Each issue features a brief we have written to distil academic research into a format that walks you through the main points.


‘Why doesn’t the government do something about this?’ is a complaint often heard in legislatures, TV debates, opinion pieces, letters to the editor and cyberspace. Yet in the study of policy, there is a bias towards policy activity and a neglect of policy inactivity.

A paper in Policy Sciences presents a five-part typology of policy inaction and examines its core drivers.

Read The Mandarin’s brief on the paper


A paper from the UK Institute for Government examines machinery of government changes. These changes are frequently made with little consultation or recognition of the costs involved.

The paper looks at:

  • why these changes are made
  • the challenges they present
  • how they can be done well.

The paper argues that while creating a new department can be useful to focus on a high priority issue or to bring together related policy areas, most changes are rushed through either to send a political signal or to reward allies.


This is the first in a series of research papers from CEDA on addressing entrenched disadvantage. It identifies areas where disadvantage might be disrupted, using this as a starting point for a systematic approach to addressing the problem.

What are the problems with the current approach to disadvantage?

  • addressing symptoms and not causes
  • not seeing the full person
  • poor management of transitions across life
  • siloed approach to services and support
  • not enough focus on prevention
  • lack of policy consistency
  • limited use of evidence and data
  • government programs failing to keep pace
  • misinformation in the public debate.

What does the report recommend?

The report recommends four ways to disrupt the cycle of disadvantage


This guide from NESTA showcases the role of participatory futures in public problem solving and decision making. It is aimed at public sector and civil society organisations.

What are participatory futures?

Participatory futures refers to a range of approaches for involving citizens in exploring or shaping potential futures. It aims to democratise and encourage long-term thinking.

Participatory futures can play a role in:

  • mapping horizons
  • creating purpose
  • charting pathways
  • acting together
  • testing ideas.

The guide outlines key design principles as well as practical exercises. Case studies include Hawai’i 2060, the International Federation of Red Cross and Red Crescent Societies and creating a constitution for Mexico City.


Inequities in children’s health and development are a significant public health issue globally. The growing evidence base on reducing inequities still lacks the specificity to inform clear policy decisions.

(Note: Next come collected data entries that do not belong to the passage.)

(** [detailed_health] returns exactly when metrics collection returns or
    raises an instance of [Exception]; otherwise it raises what metrics
    collection raised. *)
Lemma detailed_health_returns_iff (w : world) :
  (exists r, detailed_health w = Returns r) <-> returns_or_raises_error w = true.
Proof.
  unfold returns_or_raises_error.
  destruct (collect_metrics w) as [[m c]|e] eqn:H.
  - split; [reflexivity|]. intros _. run_success H. eexists. reflexivity.
  - destruct (is_Exception e) eqn:He.
    + split; [reflexivity|]. intros _.
      run_failure H He; eexists; reflexivity.
    + split; [|discriminate]. intros [r Hr]. revert Hr.
      apply collect_raises in H as [Hm | (m & Hm & Hc)];
        unfold detailed_health; rewrite Hm, ?Hc; cbn; rewrite He; discriminate.
Qed.

(** An exception that is not an [Exception] is not caught by the handler. *)
Example detailed_health_interrupted :
  detailed_health interrupted_world = Raises KeyboardInterrupt.
Proof. reflexivity. Qed.

Example detailed_health_boom :
  detailed_health boom_world = Returns boom_report.
Proof. reflexivity. Qed.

A policy paper by Professor Susan Goldfeld (Murdoch Children’s Research Institute) argues a new phase of research is needed. This builds on contemporary directions in precision medicine to develop precision policy making with the aim of redressing child inequities.

What is precision medicine?

Precision medicine is based on specific evidence about how biological factors and their interactions with each other and treatment drive patient outcomes. Treatment (type, intensity, duration, and timing) can be adapted based on the unique profile of each patient.



  1. A more equal society demands new ideas

A blog post on Policy Forum argues Australia is not doing enough to encourage innovation. Investment in education and support for those institutions that do innovate can create a fairer and more prosperous society.

  1. Human services: the next wave of productivity reform

This is a speech from Commissioner Stephen King (Productivity Commission). He argues we are at the beginning of a wave of productivity reform in human services. Human services operate in markets dominated by government expenditure, regulation and government provision for some services. Consumers are disempowered, competition (if it exists) is managed, and incentives are distorted. Reform is needed across four dimensions: objectives, design, implementation and measurement.